El régimen venezolano ya no encaja en la categoría de “democracias con adjetivos”, y embona cada vez más en la de regímenes “híbridos” o fallidos
Si intentamos ver cuál es la realidad que impera en Venezuela respecto a los elementos citados, el optimismo brilla por su ausencia ya que si bien en el chavismo difuso hay dispersión de opiniones y sensibilidades, todo indica que las élites gubernamentales han cerrado filas en la defensa de sus intereses, a sabiendas que están perdiendo apoyo y legitimidad y que la única forma de mantenerse en el poder es a través de un enroque institucional. Respecto de los diálogos entre la oposición y el gobierno, éstos son escasos y con muy poca credibilidad por parte de los dos bandos, tanto por el tacticismo gubernamental como por los constantes conflictos internos dentro de la oposición, que está débilmente estructurada y con demasiados frentes abiertos.
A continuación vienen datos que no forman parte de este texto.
(** The view of the added block itself. *)
Lemma good_view_new cells old hm B T v l1 l2 bi df pi sp n nv nv' :
  good_view cells old hm B T (bi_parent_hash bi) v l1 l2 -> block_ok T bi df pi sp ->
  (forall k, k ∈ dom cells -> (k < n)%nat) -> hm !! bi_hash bi = None ->
  let l := new_diff_layer bi df n in
  nv = mkView (l :: l1 ++ l2) LCacheDisk -> head_layer nv' = LDiff l ->
  good_view (<[n := head_layer v]> cells) old (<[bi_hash bi := nv']> hm) B (add_block bi df T)
    (bi_hash bi) nv (l :: l1) l2.
Proof.
  intros Hg Hb Hn Hhm l -> Hnv'. pose proof Hg as [_ _ _ Hp Hc Hd Hr Hcl].
  assert (Hfresh : n ∉ dom cells) by (intros Hin%Hn; lia).
  split; cbn; try done.
  - exists l2. split; [done|]. destruct Hr as [->|(y & -> & _ & Hy & _)]; done.
  - constructor; [apply layer_ok_new|]. apply Forall_app.
    split; [|destruct Hr as [->|(y & -> & _ & _ & ? & _)]; auto].
    clear -Hp. induction Hp as [|z zs [Hz _ _] _ IH]; by constructor.
  - apply (path_cons _ _ l); [by eapply layer_in_new | by eapply path_add].
  - econstructor; [by rewrite lookup_insert_eq|]. apply chain_insert; [done|].
    intros Hin. by eapply Hfresh, chain_ids.
  - unfold descending. cbn. constructor; [done|]. apply Forall_forall. intros k Hk.
    red. by eapply Hn, chain_ids.
  - intros l' Hl'. apply elem_of_cons in Hl' as [->|Hl'].
    + eexists. split; [by rewrite lookup_insert_eq | done].
    + destruct (Hcl l' Hl') as (v' & Hv' & Hh). exists v'. split; [|done].
      rewrite lookup_insert_ne; [done|]. congruence.
Qed.

(** Once the tail is gone, the flat view of a chain is as good. *)
Lemma good_view_flat cells old hm B T h v l ls :
  good_view cells old hm B T h v (l :: ls) [] ->
  good_view cells old hm B T h (mkView (l :: ls) LCacheDisk) (l :: ls) [].
Proof.
  intros [(stale & Hl & _) Ht Hok Hp Hc Hd Hr Hcl].
  assert (Hh : head_layer v = LDiff l) by (unfold head_layer; by rewrite Hl).
  rewrite Hh in Hc. split; cbn; try done.
  - exists []. by rewrite app_nil_r.
  - rewrite Hl in Hok. apply Forall_app in Hok as [Hok _]. done.
Qed.

(** Committing the child [x] of the committed block: its descendants' views
    stay good, over the new state. *)
Lemma good_view_commit cells old hm hm' B B' T h v l1 l2 a x vx rs :
  block_tree T -> T !! bi_hash (as_info B) = Some (as_info B, rs) ->
  good_view cells old hm B T h v l1 l2 ->
  chain cells (LDiff a) [a; x] -> layer_in T x ->
  bi_parent_hash (dl_block_info x) = bi_hash (as_info B) ->
  hm !! bi_hash (dl_block_info x) = Some vx -> head_layer vx = LDiff x ->
  B' ≡ overlay_layer x B -> keeps (bi_number (dl_block_info x)) hm hm' ->
  desc T (bi_hash (dl_block_info x)) h ->
  exists l1' l2', good_view (<[dl_next a := LCacheDisk]> cells) (Some x) hm' B' T h v l1' l2' /\
    l1 ++ l2 = l1' ++ [x].
Proof.
  intros HT Hroot Hg Ha Hx Hpar Hvx Hhx HB Hk Hdesc.
  destruct Hg as [(stale & Hl & Habs) Ht Hok Hp Hc Hd Hr Hcl].
  pose proof Hx as [Hxok _ (xs & pi & sp & HTx & HTp & _)].
  destruct (path_through T _ h l1 _ _ _ _ _ HT Hroot HTx Hpar Hdesc Hp) as (l1' & y & -> & Hy).
  destruct (Hcl y) as (vy & Hvy & Hhy); [set_solver|].
  assert (y = x) as -> by (rewrite Hy, Hvx in Hvy; congruence).
  rewrite <- (assoc_L (++)) in Hc, Hd. cbn in Hc, Hd.
  assert (l2 = []) as ->.
  { apply chain_suffix in Hc. inversion Ha as [|? nxt ? Hcell Hx']; subst.
    assert (nxt = LDiff x) as -> by (by inversion Hx').
    pose proof (chain_det _ _ _ _ Hc Hx') as [=]. done. }
  assert (Hinfo : as_info B' = dl_block_info x) by apply HB.
  destruct (path_snoc _ _ _ _ _ Hp) as (_ & _ & Hp').
  destruct (relink_tail _ _ _ _ _ Hc Hd Ha) as (ls' & Hc' & Hd' & Hls).
  assert (exists l2', ls' = l1' ++ l2' /\ (l2' = [] \/ l2' = [x])) as (l2' & -> & Hl2').
  { destruct Hls as [->|Hls]; [by exists [x]; auto|]. exists []. split; [|by left].
    apply app_inj_tail in Hls as [-> _]. by rewrite app_nil_r. }
  exists l1', l2'. split; [|by rewrite app_nil_r]. split; try done.
  - exists (x :: stale). rewrite Hl, <- (assoc_L (++)). split; [done|].
    rewrite HB. by apply absorbed_commit.
  - by rewrite Hinfo.
  - destruct Hl2' as [->| ->]; [by left|right]. exists x. split_and!; try done.
    rewrite HB. by apply absorbed_commit.
  - eapply keeps_closed; [done| |set_solver].
    eapply (path_layers_number T); [done|exact HTx|done].
Qed.

(** Committing the layer the tree starts with changes nothing above it. *)
Lemma good_view_commit_root cells hm hm' B B' T h v l1 l2 a x rs :
  block_tree T -> T !! bi_hash (as_info B) = Some (as_info B, rs) ->
  good_view cells None hm B T h v l1 l2 ->
  chain cells (LDiff a) [a; x] -> dl_block_info x = as_info B -> B' ≡ B ->
  keeps (bi_number (as_info B)) hm hm' ->
  exists l2', good_view (<[dl_next a := LCacheDisk]> cells) (Some x) hm' B' T h v l1 l2'.
Proof.
  intros HT Hroot [(stale & Hl & Habs) Ht Hok Hp Hc Hd Hr Hcl] Ha Hx HB Hk.
  assert (Hinfo : as_info B' = as_info B) by apply HB.
  destruct (relink_tail _ _ _ _ _ Hc Hd Ha) as (ls' & Hc' & Hd' & Hls).
  assert (exists l2', ls' = l1 ++ l2' /\ (l2' = [] \/ l2' = l2)) as (l2' & -> & Hl2').
  { destruct Hls as [->|Hls]; [by exists l2; auto|].
    destruct Hr as [->|(y & -> & Hy)].
    - rewrite app_nil_r in Hls. subst l1. destruct (path_snoc _ _ _ _ _ Hp) as ([_ _ (s & pi & sp & Hs & Hp' & _)] & Hpar & _).
      rewrite Hx in Hpar, Hp'. rewrite Hpar in Hp'. rewrite Hx in Hs.
      pose proof (bt_number _ HT _ _ _ _ _ Hroot ltac:(by rewrite Hpar)). simplify_eq. lia.
    - exists []. split; [|by left]. apply app_inj_tail in Hls as [-> _]. by rewrite app_nil_r. }
  exists l2'. split; try done.
  - exists stale. split; [done|]. by rewrite HB.
  - by rewrite Hinfo.
  - destruct Hl2' as [->| ->]; [by left|]. destruct Hr as [->|(y & -> & Hy & Hy' & ? & _)]; [by left|].
    right. exists y. split_and!; try done; [by rewrite Hinfo | by rewrite HB].
  - eapply keeps_closed; [done| |done]. eapply path_layers_number; eauto.
Qed.
End views.

Section tree_inv.
Context `{RevmBytecode}.
Context {C : Type -> Type -> Type} `{QuickCacheOk C}.
Context {D S E : Type} `{!StateDBProvider D S E} `{!BackendSpec D S} `{!BackendOk D S E}.

Implicit Types (t : StateTree C D) (T : BlockTree).

Definition t_state t : AState := Backend.head (t_db t).
Definition t_old t : option DiffLayer := cd_old_diff_layer (t_cache_layer t).
Definition t_limit t : nat := diff_tree_depth_limit (t_config t).

(** The committed block and its number. *)
Definition t_root t : H256 := bi_hash (as_info (t_state t)).
Definition t_bottom t : u64 := bi_number (as_info (t_state t)).

Definition good t T h v l1 l2 : Prop :=
  good_view (t_cells t) (t_old t) (si_hash_diff_map (t_index t)) (t_state t) T h v l1 l2.

(** Until the first commit every chain ends in the layer the tree starts with;
    from then on only blocks below the head may still link the layer of the
    committed block. *)
Definition tail_ok t (hd bi : BlockInfo) (l2 : list DiffLayer) : Prop :=
  match t_old t with
  | None => l2 <> []
  | Some _ => l2 <> [] -> bi_number bi < bi_number hd
  end.

(** The tree [t] stands for the block tree [T] with head block [hd]. *)
Record tree_inv t T (hd : BlockInfo) : Prop := {
  ti_healthy : healthy (t_db t);
  ti_cache : cache_at (t_cache_layer t) (t_state t);
  ti_limit : (1 <= t_limit t)%nat;
  ti_tree : block_tree T;
  ti_root : exists rs, T !! t_root t = Some (as_info (t_state t), rs) /\ rs ≡ t_state t;
  ti_cells n : n ∈ dom (t_cells t) -> (n < t_fresh t)%nat;
  ti_index h v : si_hash_diff_map (t_index t) !! h = Some v ->
    exists l s, head_layer v = LDiff l /\ T !! h = Some (dl_block_info l, s);
  ti_num n v : si_num_diff_map (t_index t) !! n = Some v ->
    exists h l, si_hash_diff_map (t_index t) !! h = Some v /\ head_layer v = LDiff l /\
      bi_number (dl_block_info l) = n;
  ti_good h v bi s : si_hash_diff_map (t_index t) !! h = Some v -> T !! h = Some (bi, s) ->
    desc T (t_root t) h -> exists l1 l2, good t T h v l1 l2 /\ tail_ok t hd bi l2;
  ti_complete h bi s : T !! h = Some (bi, s) -> t_bottom t <= bi_number bi ->
    is_Some (si_hash_diff_map (t_index t) !! h);
  ti_pruned h v l : si_hash_diff_map (t_index t) !! h = Some v -> head_layer v = LDiff l ->
    t_bottom t <= bi_number (dl_block_info l);
  ti_hd : exists s, T !! bi_hash hd = Some (hd, s);
  ti_hd_desc : desc T (t_root t) (bi_hash hd);
  ti_max h bi s : T !! h = Some (bi, s) -> bi_number bi <= bi_number hd;
  ti_latest :
    (si_latest (t_index t) = mkView [] LCacheDisk /\ t_old t = None /\ hd = as_info (t_state t)) \/
    (si_hash_diff_map (t_index t) !! bi_hash hd = Some (si_latest (t_index t)) /\
     si_num_diff_map (t_index t) !! bi_number hd = Some (si_latest (t_index t)));
  ti_depth :
    match t_old t with
    | None => bi_number hd - t_bottom t + 1 <= Z.of_nat (t_limit t)
    | Some _ => bi_number hd - t_bottom t = Z.of_nat (t_limit t)
    end;
}.

(** ** Reading *)

(** The view of a block, when good, stands for the block's state. *)
Lemma good_state t T hd h v l1 l2 :
  tree_inv t T hd -> good t T h v l1 l2 ->
  exists bi s, T !! h = Some (bi, s) /\ view_state (fv_layers v) (t_state t) ≡ s.
Proof.
  intros Hi Hg. destruct Hg as [(stale & Hl & Habs) _ _ Hp _ _ _ _].
  destruct (ti_root _ _ _ Hi) as (rs & Hr & Hrs).
  destruct (path_state _ _ _ _ _ _ _ Hr Hrs Hp) as (bi & s & Hs & Heq).
  exists bi, s. split; [done|]. rewrite Hl, view_state_app, Habs. by symmetry.
Qed.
En cuanto a la capacidad de movilización de la oposición en las calles, ésta sí es efectiva, pero también se ha visto neutralizada y enfrentada con contra-movilizaciones programadas desde el régimen, hecho que más que presionar para la apertura de derechos y libertades ha generado alarma social y criminalización de la protesta por la violencia que generaba. La comunidad internacional, por su parte, no está cohesionada ni es firme en la demanda de que el régimen venezolano haga pasos hacia la apertura y la liberalización, ya que, si bien Venezuela ya ha sido suspendida de Mercosur y de que México, Brasil, Argentina, Chile y la UE han sido bastante críticos con Maduro, aún permanecen gobiernos afines al proyecto bolivariano, a la par de que las amenazas recibidas desde la administración Trump han generado más recelos que aplausos. Finalmente, en referencia a la institución militar, a pesar de los dos incidentes ya citados, aún permanece la idea de que las Fuerzas Armadas sí están a favor del gobierno y que no tienen –por ahora– empacho en salir de los cuarteles a la calle para defenderlo. De lo expuesto, parece que la literatura que debemos explorar no es tanto la que habla de los procesos de democratización y apertura, sino la que analiza las involuciones y reversiones de regímenes democráticos a no democráticos, que históricamente han ocurrido y continúan ocurriendo.
Con ello podemos empezar a buscar calificativos para dar nombre a un régimen que ya no encaja en la categoría de “democracias con adjetivos”, y que embona cada vez más en la de regímenes “híbridos” o fallidos. Y todo ello en un país inmensamente rico en un recurso muy codiciado a nivel mundial y por lo tanto con muchos actores interesados en sacar provecho de río revuelto. Ojalá me equivoque –lo hago a menudo– pero no hay buenos augurios.
Nota del autor: Agradezco las sugerencias y observaciones realizadas por los colegas Aníbal Pérez-Liñán (U. de Pittsburg), Jorge Corrales (Amherst College) y Andreas Feldman (U. de Illinois en Chicago), si bien la responsabilidad de lo expuesto es exclusivamente atribuible a mi persona.